Halife Ömer Müslümanların büyük bir kesimi tarafından “adaletle” özdeşleştirilir. Bununla ilgili İslam tarihinde kayda değer bir külliyat da söz konusudur. O külliyattan kimi satırları birazdan aktaracağım. Fakat ondan önce Kurtulmuş’un geçmişte söylediği kimi sözleri hatırlatmak istiyorum. O tarihlerde kendileri AKP’den şikâyet ediyor ve “Bizim en büyük sıkıntımız aramızdaki gizli ve sinsi AKP’lilerdir” diyordu. Dahası ona göre 2023 yılında Başbakan’ın arkadaşlarından başka kimse milletvekili olmayacak, zenginlerin yaşadığı sitelerin etrafında dilenen yoksullar ve onlara biber gazı sıkan polisler olacaktı. Zaten Partinin adını da Adaletsiz Kalkınma Partisi olarak değiştirmek lazımdı. Bütün bu sözlerin sahibi Numan Kurtulmuş. Düşünsenize bu sözlerin başka biçimlerinin kapalı kapılar ardında dile geliş biçimlerini. Nereden nereye diyelim. Şimdilerde O, partinin en üst yöneticilerinden biri ve Ömer, Hatice gibi isimlerden, “doğru yolu bilen” partililerden bahsediyor.

ADALET

Gelelim Kurtulmuş’un da sözlerinde ifade ettiği tarihteki Ömer b.Hattab anlatısına. Yukarıda da ifade ettiğim gibi İslam tarihi Ömer deyince yanına “Adalet” kelimesini de ekler. Zaten Kurtulmuş’un konuşmasının içerisinde Halife Ömer’in adının geçmesinin bir nedeni de bu. Zira kendisi hem o ismin tarihsel yerini biliyor hem de Ömer’in tabanda, kitledeki karşılığı görerek özellikle onu anıyor.

Peki, konu ile ilgili tarih neler anlatıyor, hangi örnekleri sunuyor bize? Birkaçını aktaralım isterseniz.

Bu örneklerden biri Halife Ömer’in çocukları ile ilgilidir. Şöyle ki, halifenin oğulları Abdullah ve Ubeydullah, bir ordu ile Irak seferi dönüşünde Basra’ya uğrar ve vali Ebû Musa el-Eş'arî'nin ganimet mallarından kendilerine verdiği parayla ticaret yapıp kâr ettikten sonra, ana parayı da devlet hazinesine ödemek isterler. Bunu duyan halife çok kızar ve onlardan kârlarının yarısını da alıp hazineye koymasını ister ve akabinde ailesine şu uyarıyı yapar: “İnsanlar sizi, yırtıcı kuşun eti gözetlediği gibi gözetlerler. Allah'a yemin ederim ki, sizden birinizin bu yasakları yaptığını görürsem, onun cezasını kat kat veririm.” [i] O vakit soralım: İktidar partisi bu düsturla mı hareket ediyor.? Marifet bir ismi anmak değil, o ismi fikirleri ve tavrı ile yaşatmaktır değil mi?

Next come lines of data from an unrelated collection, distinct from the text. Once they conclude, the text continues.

(** One XPath [//tei:name]: the elements of that name in document order
    (an element before its descendants).  An element is serialized as it
    stands when it is reached, so it sees the marks earlier XPaths left on
    its children and none of this one.  The result is the tree as the
    loop leaves it and the outcome of the loop: when the serializer
    raises, the elements reached before keep their marks and the others
    are not reached. *)
Fixpoint mark (json_dumps : json -> string) (name : string) (elem : Element)
  : Element * result unit :=
  match elem with
  | mkElement tg attrs tx kids tl px ns =>
      let mixed_json :=
        if String.eqb tg name && eligible elem
        then data <- serialize_mixed_content elem ;;
             Ok (attrib_set AUX (json_dumps (JDict data)) attrs)
        else Ok attrs in
      match mixed_json with
      | Ok attrs =>
          let (kids, outcome) := mark_each (mark json_dumps name) kids in
          (mkElement tg attrs tx kids tl px ns, outcome)
      | Raise e => (elem, Raise e)
      | OutOfFuel => (elem, OutOfFuel)
      end
  end.

(** [handle_mixed_content_elements(tree)]: the tree after the in-place
    [elem.set] calls, and whether the function returned or raised. *)
Definition handle_mixed_content_elements (json_dumps : json -> string) (tree : Element)
  : Element * result unit :=
  fold_left
    (fun state name =>
       match snd state with
       | Ok _ => mark json_dumps name (fst state)
       | _ => state
       end)
    mixed_content_tags (tree, Ok tt).

(* ------------------------------------------------------------------ *)
(** ** The serialized document

    [etree.tostring] writes the tree as text and [xmltodict.parse] reads
    that text again with expat.  What expat reports is modelled as a tree
    of [xml] nodes: names as written (prefixed, not Clark), the namespace
    declarations of an element before its attributes, attributes in
    order, and character data interleaved with the child elements.
    Comments and processing instructions are written and read over: the
    handler of xmltodict is not told of them. *)

Inductive xml : Type :=
| XText (s : string)
| XElem (name : string) (attrs : list (string * string)) (body : list xml).

(** [s[n:]] *)
Fixpoint drop (n : nat) (s : string) : string :=
  match n, s with
  | S n, String _ rest => drop n rest
  | _, _ => s
  end.

(** [s[len(p):]] *)
Definition after_prefix (p s : string) : string := drop (String.length p) s.

(** [{uri}local]: the URI, when the name has one. *)
Fixpoint upto_brace (s : string) : string :=
  match s with
  | EmptyString => EmptyString
  | String c rest => if Ascii.eqb c "}" then EmptyString else String c (upto_brace rest)
  end.

Definition namespace_uri (clark : string) : option string :=
  if String.prefix "{" clark then Some (upto_brace (drop 1 clark)) else None.

(** [prefix:local], or [local] without a prefix. *)
Definition qualified (pfx local : string) : string :=
  if PyStr.truthy pfx then (pfx ++ ":" ++ local)%string else local.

LÜKS VE ŞATAFATTAN UZAK DURMALARI İSTENİR

Ömer ile ilgili kayda geçen anlatılardan biri de, Halifenin yönetici atamalarında verdiği tavsiyelerle ilgilidir. Buna göre valilerinden lüks ve şatafattan uzak durmalarını, kapılarını ihtiyaç sahiplerine açmalarını ister Halife. Ayrıca kazanılmış paranın da lüks ve israf olarak harcanmasını hoş görmez. Valilerin mal varlıklarını da sürekli kontrol ettiren Ömer, olağan dışı durumlarda bürokratlarını ya görevden alır ya da mal varlıklarına el koydurur; valilerinin zenginlik artışı ile ilgili “hediye” ya da “ticaret” açıklamalarını da kabul etmez. Daha doğrusu İslam tarihinde Ömer ile ilgili söylenenler bunlardır. Peki, bu uygulama ve ilkeler iktidar partisinde hâkim mi? Takdir sizin.

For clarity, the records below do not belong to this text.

(** X8: [logout] clears the cookie on the response, but [check] reads the
    cookie of the request. In the same request, [check] after [logout]
    answers [false] and changes nothing when the request carries no remember
    token; when it carries one, [check] takes the remember-token path again:
    it answers whether the token resolves to a user, and a user found is
    the guard's user once more. *)
Theorem check_after_logout w :
  let token := request_cookie (remeberTokenKey w) w in
  (truthy_prim token = false →
   check serializer uuid (logout w) = (Returned false, logout w)) ∧
  (truthy_prim token = true →
   fst (check serializer uuid (logout w))
   = Returned (truthy (of_lookup (findByRememberToken serializer (db w) token))) ∧
   ∀ o, findByRememberToken serializer (db w) token = Some o →
        user (snd (check serializer uuid (logout w))) = VObj o).
Proof.
  intros token.
  assert (session_get (sessionKey (logout w)) (logout w) = PUndefined) as S.
  { unfold session_get, logout, _removeSession, sessionKey. simpl.
    by rewrite lookup_delete_eq. }
  assert (request_cookie (remeberTokenKey (logout w)) (logout w) = token) as T
    by done.
  assert (db (logout w) = db w) as D by done.
  split; intros Ht; unfold check; rewrite S, T, Ht, ?D; simpl; [done|].
  destruct (findByRememberToken serializer (db w) token) as [o|]; simpl.
  - split; [done|]. intros o' [= <-]. by apply login_detached_user.
  - split; [done|]. by intros o'.
Qed.

(** X9: [check] answers [true] exactly when the guard has a user when it
    returns, and asking again changes nothing: a second [check] gives the
    same answer and the same state. [getUser] returns the user of that
    state. *)
Theorem check_idempotent w :
  let w' := snd (check serializer uuid w) in
  check serializer uuid w = (Returned (truthy (user w')), w') ∧
  check serializer uuid w' = (Returned (truthy (user w')), w') ∧
  getUser serializer uuid w = (Returned (user w'), w').
Proof.
  intros w'. subst w'.
  assert (check serializer uuid w
          = (Returned (truthy (user (snd (check serializer uuid w)))),
             snd (check serializer uuid w))) as C.
  { unfold check.
    destruct (truthy (user w)) eqn:Hu; simpl; [by rewrite Hu|].
    destruct (truthy_prim (session_get (sessionKey w) w)); simpl; [done|].
    destruct (truthy_prim (request_cookie (remeberTokenKey w) w)); simpl;
      [|by rewrite Hu].
    destruct (findByRememberToken serializer (db w) _) as [o|]; simpl;
      [|by rewrite Hu].
    by rewrite login_detached_user. }
  split; [done|]. split; [|unfold getUser; by rewrite C].
  revert C. generalize (snd (check serializer uuid w)). intros w' C.
  destruct (truthy (user w')) eqn:U.
  - unfold check. by rewrite U.
  - unfold check in C |- *. rewrite U.
    destruct (truthy (user w)) eqn:Hu; [by simplify_eq|].
    destruct (truthy_prim (session_get (sessionKey w) w)) eqn:S.
    { simplify_eq. simpl in *.
      change (session_get _ _) with (session_get (sessionKey w) w). rewrite S.
      simpl. by rewrite U. }
    destruct (truthy_prim (request_cookie (remeberTokenKey w) w)) eqn:T;
      [|simplify_eq; by rewrite S, T].
    destruct (findByRememberToken serializer (db w) _) as [o|] eqn:F;
      simpl in C; [done|].
    simplify_eq. by rewrite S, T, F.
Qed.

(** *** [attempt] *)

(** X10: [attempt] logs nobody in without the password: whenever it
    returns, the provider resolved [uid] to a user and verified the password
    against it, the guard had no user before, and what is returned and is
    now the guard's user is that user. *)
Theorem attempt_returned_verified (uid password : string) w r w' :
  attempt serializer uuid uid password w = (Returned r, w') →
  ∃ o, findByUid serializer (db w) uid = Some o ∧
       validateCredentails serializer (db w) (VObj o) password = true ∧
       r = VObj o ∧ user w' = VObj o ∧
       truthy (user w) = false.
Proof.
  unfold attempt, validate.
  destruct (findByUid serializer (db w) uid) as [o|]; simpl; [|done].
  destruct (validateCredentails serializer (db w) (VObj o) password) eqn:V;
    simpl; [|done].
  intros L. destruct (login_returned_object _ _ _ _ L) as (o' & E & -> & U & A & _).
  simplify_eq. by exists o'.
Qed.

(** *** What the methods keep *)

Ltac unfold_scheme :=
  unfold after, getUser, check, login_detached, loginViaId, attempt, login,
    validate, logout, remember, resume, login_start, login_finish,
    _setSession, _removeSession, Resetable.pull, Resetable.set,
    Resetable.clear, Resetable.get.

(** X11: a guard that has a user keeps that user until [logout]: no other
    method, and no resumed [login], replaces or removes it. *)
Theorem after_keeps_user (e : event) w :
  truthy (user w) = true →
  e ≠ ev_logout →
  user (after serializer mslib uuid e w) = user w.
Proof.
  intros Hu He. destruct e; try done; unfold_scheme; rewrite ?Hu; simpl;
    repeat (case_match; simpl); simplify_eq; simpl; try done; congruence.
Qed.

Lemma after_own_keys (e : event) w (k : string) :
  (k ≠ sessionKey w →
   session (after serializer mslib uuid e w) !! k = session w !! k) ∧
  (k ≠ remeberTokenKey w →
   response_cookies (after serializer mslib uuid e w) !! k
   = response_cookies w !! k).
Proof.
  unfold sessionKey, remeberTokenKey.
  destruct e; unfold_scheme; unfold sessionKey, remeberTokenKey;
    repeat (simpl; case_match); simplify_eq; simpl;
    (split; intros Hk;
     rewrite ?lookup_insert_ne, ?lookup_delete_ne by done; done).
Qed.

(** X12: the guard writes the session and the response under its own two
    keys only: over any sequence of calls (and resumed logins), every other
    key of the session and every other cookie of the response is as it
    was. *)
Theorem run_own_keys (es : list event) w (k : string) :
  (k ≠ sessionKey w →
   session (run serializer mslib uuid es w) !! k = session w !! k) ∧
  (k ≠ remeberTokenKey w →
   response_cookies (run serializer mslib uuid es w) !! k
   = response_cookies w !! k).
Proof.
  revert w. induction es as [|e es IH]; intros w; [done|].
  change (run serializer mslib uuid (e :: es) w)
    with (run serializer mslib uuid es (after serializer mslib uuid e w)).
  destruct (after_untouched serializer mslib uuid e w) as (_ & _ & C & _).
  destruct (IH (after serializer mslib uuid e w)) as [S R].
  destruct (after_own_keys e w k) as [S' R'].
  unfold sessionKey, remeberTokenKey in *. rewrite C in S, R.
  split; intros Hk; [rewrite S, S'|rewrite R, R']; done.
Qed.

(** X13: with no duration pending, [check] mints no remember token on any
    of its paths: a re-login from the remember cookie draws no identifier,
    has the provider save nothing and writes no cookie, so the token the
    client holds is not renewed. *)
Theorem check_mints_nothing w :
  truthy (pending w) = false →
  nothing_minted w (snd (check serializer uuid w)).
Proof.
  intros P. unfold nothing_minted, check. cbv zeta.
  destruct (truthy (user w)) eqn:Hu; [by repeat split|].
  destruct (truthy_prim (session_get (sessionKey w) w)); [by repeat split|].
  destruct (truthy_prim (request_cookie (remeberTokenKey w) w)); [|by repeat split].
  destruct (findByRememberToken serializer (db w) _) as [o|]; simpl;
    [|by repeat split].
  unfold login_detached.
  destruct (truthy_prim (key_of serializer o)) eqn:K.
  - rewrite (login_start_plain _ _ (VObj o) w (key_of serializer o)); [|done..].
    unfold _setSession. simpl. by repeat split.
  - rewrite (login_start_missingUid _ _ (VObj o) w (key_of serializer o)); [|done..].
    by repeat split.
Qed.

O tarihe dair ilginç bir anekdot ise Sa’d b.Ebi Vakkas ile ilgili. Sa’d, Kufe’de kendisine bir köşk yaptırır. Akabinde köşkün kapısı için bir sarayın kapısı söktürülür ve bu kapı Sa’d’ın köşkünün kapısı haline getirilir. Üstelik kendisi ile görüşmeye gelenlere de kapılarını açmaz Sa’d. Olayı duyan Ömer ona şöyle yazar: “Kisra’nın köşküne benzer bir köşk yaptırdığın haberini aldım. Kisra’nın köşkünün kapısını da getirip kendi köşkünde kullanmışsın; kapına da adamlar koyup ihtiyaç sahiplerini menetmek için Hz. Peygamber’in yolunu bırakıp Kisra’nın yolunu tutmuşsun. Köşk Kisra’ya vefa etmedi, zira onu köşkten mezara indirdiler.”[ii] Saray, köşk ve halkına kapılarını kapatan idarecilere yönelik uyarılar..Ders alınıyor mu sizce..?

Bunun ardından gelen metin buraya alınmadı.